With methodical thoroughness Jim Robinson, 35, examined the record. On June 9, 1954, Detroit police had answered a call to the residence of Walter A. Pecho and found Pecho's wife Eleanor dead of a shotgun wound in the chest. Pecho, an Oldsmobile plant worker, insisted that his wife had killed herself, showed police a suicide note. Police, prosecutor and jury did not believe him. He was convicted of second-degree murder; on Nov. 16 of the same year, still swearing his innocence, Pecho entered the state prison at Jackson to serve 15 to 20 years.

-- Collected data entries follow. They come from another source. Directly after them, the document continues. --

(** * KnownRounds: a shallow embedding of knownRounds/knownRounds.go

    The Go package tracks which round identifiers have been checked in a
    circular bit buffer.  This file embeds the engine (construction,
    position mapping, [Checked], [Check], [ForceCheck], [Forward], the
    range scans) and the snapshot codec ([Marshal], [Unmarshal]) and
    proves properties of them.

    Conventions.
    - [id.Round] is [uint64]: a [Z] in [0, 2^64), arithmetic wrapped by
      [u64].  [int] is the 64-bit signed integer: a [Z] wrapped by [i64].
      Go's [/] and [%] truncate towards zero: [Z.quot] and [Z.rem].
    - Methods with a pointer receiver are state-passing functions in the
      monad [M]; a run ends in [Done], in a [Panic], or in [OutOfFuel] when
      a loop was given too little fuel.
    - [uint64Buff] (the bit buffer) is declared in a file of the package
      that is not part of the sources at hand; its operations are modelled
      from the specification in [Module BitBuffer]. *)

From Stdlib Require Import ZArith List String Ascii Bool Lia.
From Stdlib.Strings Require Import Byte.
From Stdlib Require Import DecimalString DecimalN.
From stdpp Require Import base list.
Import ListNotations.
Local Open Scope Z_scope.

(* ===================================================================== *)
(** ** Machine integers *)
(* ===================================================================== *)

Definition two64 : Z := 2 ^ 64.
Definition two63 : Z := 2 ^ 63.
Definition MaxUint64 : Z := two64 - 1.

(** Wrap-around of [uint64] arithmetic. *)
Definition u64 (x : Z) : Z := x mod two64.

(** Wrap-around of [int] (64-bit two's complement) arithmetic. *)
Definition i64 (x : Z) : Z := (x + two63) mod two64 - two63.

(** The conversion [int(x)] of a [uint64]. *)
Definition to_int (x : Z) : Z := i64 x.

(** The conversion [id.Round(n)] / [uint64(n)] of an [int]. *)
Definition to_round (n : Z) : Z := u64 n.

(** [abs] of knownRounds.go: [-n] wraps on the most negative [int]. *)
Definition abs (n : Z) : Z := if n <? 0 then i64 (- n) else n.

Definition in_u64 (x : Z) : Prop := 0 <= x < two64.
Definition in_i64 (x : Z) : Prop := - two63 <= x < two63.

(* ===================================================================== *)
(** ** Outcomes of a run *)
(* ===================================================================== *)

Inductive panic : Type :=
| OutOfScope       (* jww.FATAL.Panicf in Check *)
| DivideByZero     (* integer division or remainder by zero *)
| MakeSliceLen     (* make with a negative length *)
| BadBufferBytes   (* uint64Buff unmarshal of a length not a multiple of 8 *).

Inductive outcome (A : Type) : Type :=
| Done (a : A)
| Panic (p : panic)
| OutOfFuel.

Arguments Done {A} a.
Arguments Panic {A} p.
Arguments OutOfFuel {A}.

Definition obind {A B} (o : outcome A) (k : A -> outcome B) : outcome B :=
  match o with
  | Done a => k a
  | Panic p => Panic p
  | OutOfFuel => OutOfFuel
  end.

(** Go's [a / b] and [a % b] on [int]. *)
Definition go_div (a b : Z) : outcome Z :=
  if b =? 0 then Panic DivideByZero else Done (i64 (Z.quot a b)).

Definition go_rem (a b : Z) : outcome Z :=
  if b =? 0 then Panic DivideByZero else Done (Z.rem a b).

(* ===================================================================== *)
(** ** The bit buffer [uint64Buff] *)
(* ===================================================================== *)

Module BitBuffer.

(** A buffer is the sequence of its 64-bit words. *)
Abbreviation t := (list Z).

Definition word_ok (w : Z) : Prop := 0 <= w < two64.
Definition wf (u : t) : Prop := Forall word_ok u.

Definition words (u : t) : Z := Z.of_nat (length u).

(** Capacity in bits, [C = 64 * W]. *)
Definition cap (u : t) : Z := 64 * words u.

Definition word_at (u : t) (b : Z) : Z := nth (Z.to_nat b) u 0.

Definition set_word (u : t) (b : Z) (w : Z) : t := <[Z.to_nat b := w]> u.

(** Modelled from the spec: [convertLoc] of the absent uint64Buff file.
    "returns (block, bitInBlock) = (pos/64, pos mod 64) with pos taken
    mod C". *)
Definition convertLoc (u : t) (pos : Z) : Z * Z :=
  let p := pos mod cap u in (p / 64, p mod 64).

(** Modelled from the spec: [get] of the absent uint64Buff file.  "read
    the bit at absolute position pos.  pos is reduced modulo C.  Bit i
    within a word is (word >> (63 - i)) & 1". *)
Definition get (u : t) (pos : Z) : bool :=
  let '(b, i) := convertLoc u pos in
  Z.land (Z.shiftr (word_at u b) (63 - i)) 1 =? 1.

(** Modelled from the spec: [set] of the absent uint64Buff file.  "write
    1 at pos mod C". *)
Definition set (u : t) (pos : Z) : t :=
  let '(b, i) := convertLoc u pos in
  set_word u b (Z.lor (word_at u b) (Z.shiftl 1 (63 - i))).

(** Modelled from the spec: [clear] of the absent uint64Buff file.
    "write 0 at pos mod C". *)
Definition clear (u : t) (pos : Z) : t :=
  let '(b, i) := convertLoc u pos in
  set_word u b (Z.ldiff (word_at u b) (Z.shiftl 1 (63 - i))).

Fixpoint clear_run (u : t) (pos : Z) (n : nat) : t :=
  match n with
  | O => u
  | S n' => clear_run (clear u pos) (pos + 1) n'
  end.

(** Modelled from the spec: [clearRange] of the absent uint64Buff file.
    "clear bits at absolute positions start, start+1, ..., end - 1, each
    taken mod C.  Wrap is legal (may cross the buffer end).  If start ==
    end the range is empty". *)
Definition clearRange (u : t) (start stop : Z) : t :=
  clear_run u start (Z.to_nat ((stop - start) mod cap u)).

(** Modelled from the spec: [delta] of the absent uint64Buff file.  "the
    number of whole 64-bit words spanned by the range [start, end]
    measured circularly forward from start's word to end's word
    inclusive.  Defined as ((endBlock - startBlock) mod W) + 1 where
    block = pos/64". *)
Definition delta (u : t) (start stop : Z) : Z :=
  (fst (convertLoc u stop) - fst (convertLoc u start)) mod words u + 1.

Fixpoint copy_run (src dst : t) (from to : Z) (n : nat) : t :=
  match n with
  | O => dst
  | S n' =>
      copy_run src (if get src from then set dst to else dst)
               (from + 1) (to + 1) n'
  end.

(** Modelled from the spec: [copy] of the absent uint64Buff file.
    "produce a new, non-circular, zero-based BitBuffer containing bits
    start, start+1, ..., end - 1 aligned to its bit 0.  The new buffer
    has exactly delta(start, end) words; bits beyond the copied range
    are zero-padded". *)
Definition copy (u : t) (start stop : Z) : t :=
  copy_run u (replicate (Z.to_nat (delta u start stop)) 0) start 0
           (Z.to_nat ((stop - start) mod cap u)).

(** Modelled from the spec: [extend] of the absent uint64Buff file.
    "return a BitBuffer of exactly n words, copying self's words into
    the low positions and zero-padding; if self already has >= n words
    it is returned unchanged". *)
Definition extend (u : t) (n : Z) : t :=
  if n <=? words u then u
  else u ++ replicate (Z.to_nat (n - words u)) 0.

(** Modelled from the spec: [implies] of the absent uint64Buff file.
    "pointwise (not self) | other over min-length words, yielding a
    BitBuffer of min(len(self), len(other)) words". *)
Fixpoint implies (u other : t) : t :=
  match u, other with
  | a :: u', b :: other' =>
      Z.lor (Z.lxor a MaxUint64) b :: implies u' other'
  | _, _ => []
  end.

(** The eight bytes of a word, most significant first. *)
Definition word_bytes (w : Z) : list byte :=
  map (fun k => match Byte.of_N (Z.to_N ((w / 2 ^ (8 * k)) mod 256)) with
                | Some b => b
                | None => x00
                end)
      [7; 6; 5; 4; 3; 2; 1; 0].

(** Modelled from the spec: [marshal] of the absent uint64Buff file.
    "big-endian concatenation of words into 8*W bytes". *)
Definition marshal (u : t) : list byte := flat_map word_bytes u.

Definition bytes_word (bs : list byte) : Z :=
  fold_left (fun acc b => acc * 256 + Z.of_N (Byte.to_N b)) bs 0.

Fixpoint unmarshal_run (n : nat) (bs : list byte) : t :=
  match n with
  | O => []
  | S n' => bytes_word (firstn 8 bs) :: unmarshal_run n' (skipn 8 bs)
  end.

(** Modelled from the spec: [unmarshal] of the absent uint64Buff file.
    "inverse [of marshal]; length must be a multiple of 8".  The Go
    function returns no error value, so a bad length can only be a
    panic. *)
Definition unmarshal (bs : list byte) : outcome t :=
  if (Z.of_nat (length bs) mod 8 =? 0)
  then Done (unmarshal_run (Nat.div (length bs) 8) bs)
  else Panic BadBufferBytes.

End BitBuffer.

(* ===================================================================== *)
(** ** The KnownRounds state *)
(* ===================================================================== *)

Record KnownRounds : Type := mkKR {
  bitStream : BitBuffer.t;   (* buffer of checked/unchecked rounds *)
  firstUnchecked : Z;        (* id.Round *)
  lastChecked : Z;           (* id.Round *)
  fuPos : Z                  (* int: bit position of firstUnchecked *)
}.

Definition with_bitStream (u : BitBuffer.t) (kr : KnownRounds) :=
  mkKR u (firstUnchecked kr) (lastChecked kr) (fuPos kr).
Definition with_firstUnchecked (r : Z) (kr : KnownRounds) :=
  mkKR (bitStream kr) r (lastChecked kr) (fuPos kr).
Definition with_lastChecked (r : Z) (kr : KnownRounds) :=
  mkKR (bitStream kr) (firstUnchecked kr) r (fuPos kr).
Definition with_fuPos (p : Z) (kr : KnownRounds) :=
  mkKR (bitStream kr) (firstUnchecked kr) (lastChecked kr) p.

(** The state monad of the methods of [*KnownRounds]. *)
Definition M (A : Type) : Type := KnownRounds -> outcome (A * KnownRounds).

Definition ret {A} (a : A) : M A := fun kr => Done (a, kr).

Definition bind {A B} (m : M A) (k : A -> M B) : M B :=
  fun kr => match m kr with
            | Done (a, kr') => k a kr'
            | Panic p => Panic p
            | OutOfFuel => OutOfFuel
            end.

Declare Scope kr_scope.
Delimit Scope kr_scope with kr.
Notation "x <- m ;; k" := (bind m (fun x => k))
  (at level 100, m at next level, right associativity) : kr_scope.
Notation "m ;; k" := (bind m (fun _ => k))
  (at level 100, right associativity) : kr_scope.
Local Open Scope kr_scope.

As Robinson dug more deeply, his suspicions grew. Pecho's conviction was based on the flimsiest of evidence, centering around the testimony of Dr. Charles E. Black, a state-retained Lansing pathologist, who testified that Mrs. Pecho could not possibly have held the weapon, a 20-gauge shotgun, against her chest and been able to reach the trigger. Reporter Robinson also discovered that some evidence strongly implying Pecho's innocence had not even been introduced at the trial.
Example: the only fingerprint found on the shotgun was that of Pecho's wife.

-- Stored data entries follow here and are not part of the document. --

Lemma keeps_upload_slices id key uid slices : ∀ parts n,
  keeps id (S3Storage.upload_slices key uid slices parts n).
Proof.
  induction slices as [|chunk rest IH]; intros parts n; simpl.
  - apply keeps_ret.
  - apply keeps_bind; [apply keeps_upload_part|]. intros etag. apply IH.
Qed.

(** The multipart path of [stream_raw_data] has the same handler and
    leaves its session open in the same way. *)
Lemma failed_raw_stream_is_not_aborted source records filename s e s' :
  records ≠ [] →
  (5 * 1024 * 1024
   ≤ Z.of_nat (String.length
                 (gzip_compress (Json.dumps (JList records)))))%Z →
  client_error (calls s) = false →
  S3Storage.stream_raw_data source (iter records) filename s = (Raise e, s') →
  is_Some (uploads s' !! next_upload_id s) ∧ objects s' = objects s.
Proof.
  intros Hne Hbig Hok. unfold S3Storage.stream_raw_data.
  cbn [iter chunks ending].
  destruct records as [|r records]; [done|]. cbn [length Nat.eqb].
  rewrite (proj2 (Z.ltb_ge _ _) Hbig). unfold try_bound.
  set (key := S3Storage._generate_key _ _ _).
  destruct (create_accepted key "application/json" (Some "gzip") s Hok)
    as (s1 & -> & Ho1 & Hu1).
  set (id := next_upload_id s) in *.
  unfold bind at 1.
  destruct (S3Storage.upload_slices _ _ _ _ _ s1) as [[parts|e1] s2] eqn:Hup.
  2:{ destruct (keeps_upload_slices id _ _ _ _ _ _ _ _ Hup) as [Ho2 Hk2].
      destruct e1; [rewrite on_client_error_raises|unfold raise];
        intros [= <- <-]; (split; [apply Hk2; by rewrite Hu1|congruence]). }
  destruct (keeps_upload_slices id _ _ _ _ _ _ _ _ Hup) as [Ho2 Hk2].
  unfold bind at 1.
  destruct (S3Client.complete_multipart_upload _ _ _ s2)
    as [[[]|e2] s3] eqn:Hc; [done|].
  apply complete_raise in Hc as [Hoc Huc].
  destruct e2; [rewrite on_client_error_raises|unfold raise];
    intros [= <- <-];
    (split; [rewrite Huc; apply Hk2; by rewrite Hu1|congruence]).
Qed.
End StorageFacts.

(** *** Zero records *)

Section ClientEquations.
Context `{Hashlib, S3Service}.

Robinson took his suspicions to another pathologist, Dr. Richard E. Olsen, who, at the request of Pecho's attorney, had been studying the case for weeks. "This is a classic suicide, a textbook case," Olsen told Robinson. "The evidence for suicide is so great that the only evidence I could accept to prove murder would be a confession by Pecho, confirmed by a polygraphy [lie detector] test." As both Robinson and Olsen knew, Pecho had been given four polygraphy tests, none of which indicated that he was lying when he stated his innocence.
Robinson checked out his last suspicion with Pecho himself. Since Pecho admittedly had been with his wife on the day of her death, why hadn't he tried to prevent her suicide? Guiltily, Pecho confessed that after 14 years of constant quarreling and repeated threats of suicide by his wife, he had finally reached the point, on that June morning in 1954, where he simply did not care.
Robinson's story in the Free Press touched off an official reinvestigation of the Pecho case, and a reconstruction of Mrs. Pecho's death proved that she could easily have pulled the trigger herself. In the light of this and other compelling evidence of Pecho's innocence, Michigan Governor G. Mennen Williams granted
Walter Pecho a full pardon. As Pecho last week walked free, after five years and seven months in prison, Governor Williams said: "The press, and particularly the Detroit Free Press, has performed a public service of the highest order."